Boyd’s alibi was that he was at his sister’s home some 20 miles from the crime scene eating pizza and watching a Chicago Bulls game. His sister testified to that, as did a veteran Cook County sheriff’s deputy who was there as well.

Cook County State’s Attorney Anita Alvarez, told reporters the decision to vacate the convictions followed investigations by the office’s Conviction Integrity Unit, which was launched in an effort to root out wrongful convictions. Continue reading…

Former deputy commander of Guantánamo’s investigative task force for the military commissions, Mark Fallon, told the Guardian that based on Zuley’s interrogations at the military prison if that’s any reflection of what he did in Chicago, it would not surprise me that he’s got a few issues going on right now.” 

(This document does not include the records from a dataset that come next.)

(** Every call on [key] leaves every other key [k] alone: its queue and
    what [Status] of either variant reports for it are as before. This
    holds for the lock requests and the [Release] of both variants. *)
Theorem other_keys_untouched lm txn key k :
  k ≠ key →
  key_untouched k lm (LockManagerA.WriteLock lm txn key).1 ∧
  key_untouched k lm (LockManagerA.ReadLock lm txn key).1 ∧
  key_untouched k lm (LockManagerA.Release lm txn key) ∧
  key_untouched k lm (LockManagerB.WriteLock lm txn key).1 ∧
  key_untouched k lm (LockManagerB.ReadLock lm txn key).1 ∧
  (∀ lm', LockManagerB.Release lm txn key = Some lm' → key_untouched k lm lm').
Proof.
  intros Hk. unfold LockManagerA.ReadLock.
  assert (key_untouched k lm (LockManagerA.WriteLock lm txn key).1) as HA.
  { apply key_untouched_lookup.
    destruct (WriteLockA_table lm txn key) as (-> & _).
    by rewrite lookup_insert_ne. }
  split; [done|]. split; [done|]. split; [|split; [|split]].
  - apply key_untouched_lookup.
    destruct (ReleaseA_table lm txn key) as [->|[->|[q' ->]]]; [done| |].
    + by rewrite lookup_delete_ne.
    + by rewrite lookup_insert_ne.
  - apply key_untouched_lookup.
    destruct (WriteLockB_table lm txn key) as (-> & _).
    by rewrite lookup_insert_ne.
  - apply key_untouched_lookup.
    destruct (ReadLockB_table lm txn key) as (-> & _).
    by rewrite lookup_insert_ne.
  - intros lm' Hrel. apply key_untouched_lookup.
    destruct (ReleaseB_ready _ _ _ _ Hrel) as (q & pushed & _ & -> & _).
    by rewrite lookup_insert_ne.
Qed.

Other Chicago cases detailed by the Guardian, centering on three people interrogated by Zuley who are still in state prison, turned up evidence in police precinct houses of severe and internationally condemned tactics in Guantánamo Bay interrogation rooms.

Several of those techniques – prolonged shackling, threats about family, pressure to confess – used by Zuley bear similarities to those he enacted when he took over the interrogation of Mohamedou Ould Slahi at Guantánamo, described in official government reports and a best-selling memoir serialised last month by the Guardian as one of the most brutal in the history of the notorious US wartime prison.

After Zuley took over in July 2003, Slahi was subjected to even more extreme interrogation tactics: multiple death threats, extreme temperatures, sleep deprivation and a terrifying nighttime boat ride in which he was made to believe that worse was in store. Continue reading…

Zuley’s time at the Chicago Police Department overlapped with Jon Burge the former Chicago police commander accused of systematically torturing black prisoners for decades. According to some reports 100 people linked to confessions given to Burge remain in prison. Former detainees later testified that Burge and his officers had subjected them to beatings, burnings, mock executions, suffocation, and even electrocution. As reported at the Prison Complex, the majority of those victims are not entitled to compensation and cannot sue the state because the statute of limitations has already run out.